**Action item**
Look through the records and copy each line with the string "that" in it.

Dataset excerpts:
(** * celery-exporter-ng: the task-state tracker of [main.py]

    A shallow embedding of the three event handlers of [my_monitor]
    ([get_sent_time], [get_started_time], [get_task_done]), of the
    module-level state they mutate under [mutex] (the size-limited
    dictionary [queued_tasks] and the four Prometheus instruments), and of
    the receiver set-up that dispatches on the event type.

    Conventions.
    - Timestamps are Python floats: primitive binary64 floats, subtraction
      is [PrimFloat.sub].
    - A [Gauge] child holds a count moved by [inc()]/[dec()] in steps of
      one: an integer ([Z]).  A [Summary] child is kept as the list of the
      values passed to [observe], newest first.  [labels(...)] creates the
      child at zero / empty on first use, hence the defaults below.
    - [queued_tasks] is an ordered dictionary: an association list, oldest
      insertion first.
    - Everything runs under [with mutex], so the handlers are sequential
      state transformers; a Python exception is the [Raise] result. *)

From Stdlib Require Import PrimFloat ZArith Lia.
From stdpp Require Import base option list strings gmap.

(* ================================================================== *)
(** ** Python results *)

Module Py.

Inductive exn : Type :=
| KeyError (key : string).

Inductive result (A : Type) : Type :=
| Ok (a : A)
| Raise (e : exn).
Arguments Ok {A} a.
Arguments Raise {A} e.

End Py.
Import Py.

(* ================================================================== *)
(** ** Events *)

(** The keys of a Celery event dictionary that the handlers read.  A
    handler reads only some of them; the others are payload it ignores. *)
Record Event : Type := mkEvent {
  type : string;
  uuid : string;
  timestamp : float;
  routing_key : string;
  name : string;
  hostname : string
}.

(** The value stored per task: [{"ts": .., "queue": .., "taskname": ..}]. *)
Record task_info : Type := mkInfo {
  ts : float;
  queue : string;
  taskname : string
}.

(* ================================================================== *)
(** ** The size-limited dictionary *)

Module LimitedSizeDict.

Section Dict.
Context {V : Type}.

Record t : Type := mk {
  size_limit : Z;
  items : list (string * V)
}.

(** First binding of a key, in insertion order. *)
Fixpoint assoc (k : string) (l : list (string * V)) : option V :=
  match l with
  | [] => None
  | (k', v) :: l' => if String.eqb k k' then Some v else assoc k l'
  end.

(** Replace the value of every binding of [k], keeping positions. *)
Fixpoint overwrite (k : string) (v : V) (l : list (string * V))
  : list (string * V) :=
  match l with
  | [] => []
  | (k', v') :: l' =>
      (if String.eqb k k' then (k', v) else (k', v')) :: overwrite k v l'
  end.

(** Remove the bindings of [k]. *)
Fixpoint remove (k : string) (l : list (string * V)) : list (string * V) :=
  match l with
  | [] => []
  | (k', v') :: l' =>
      if String.eqb k k' then remove k l' else (k', v') :: remove k l'
  end.

(** Drop the oldest-inserted binding. *)
Definition evict_oldest (l : list (string * V)) : list (string * V) :=
  match l with
  | [] => []
  | _ :: l' => l'
  end.

Definition empty (limit : Z) : t := mk limit [].

(** [len(d)], the [Size()] of the contract. *)
Definition len (d : t) : nat := length (items d).

(** [k in d] *)
Definition contains (k : string) (d : t) : bool :=
  match assoc k (items d) with Some _ => true | None => false end.

(** [d[k]], raising [KeyError] when the key is absent; the [Get] of the
    contract. *)
Definition getitem (k : string) (d : t) : result V :=
  match assoc k (items d) with
  | Some v => Ok v
  | None => Raise (KeyError k)
  end.

Definition at_capacity (d : t) : bool :=
  (size_limit d <=? Z.of_nat (len d))%Z.

(** Modelled from the spec: the class [LimitedSizeDict] of the module
    [utils], which is not among the sources.  [d[k] = v] is the
    contract's [Put]: it inserts or overwrites; when the key is present
    the record is updated in place and nothing is evicted; when the
    cache is at capacity and the key is new, the oldest-inserted entry
    is evicted and then the new one is inserted (as the newest). *)
Definition setitem (k : string) (v : V) (d : t) : t :=
  if contains k d then mk (size_limit d) (overwrite k v (items d))
  else if at_capacity d
       then mk (size_limit d) (evict_oldest (items d) ++ [(k, v)])
       else mk (size_limit d) (items d ++ [(k, v)]).

(** [d.pop(k, None)]: the contract's [Delete], a no-op on an absent
    key. *)
Definition pop (k : string) (d : t) : t :=
  mk (size_limit d) (remove k (items d)).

**Result of this exercise**
    the receiver set-up that dispatches on the event type.
(** The keys of a Celery event dictionary that the handlers read.  A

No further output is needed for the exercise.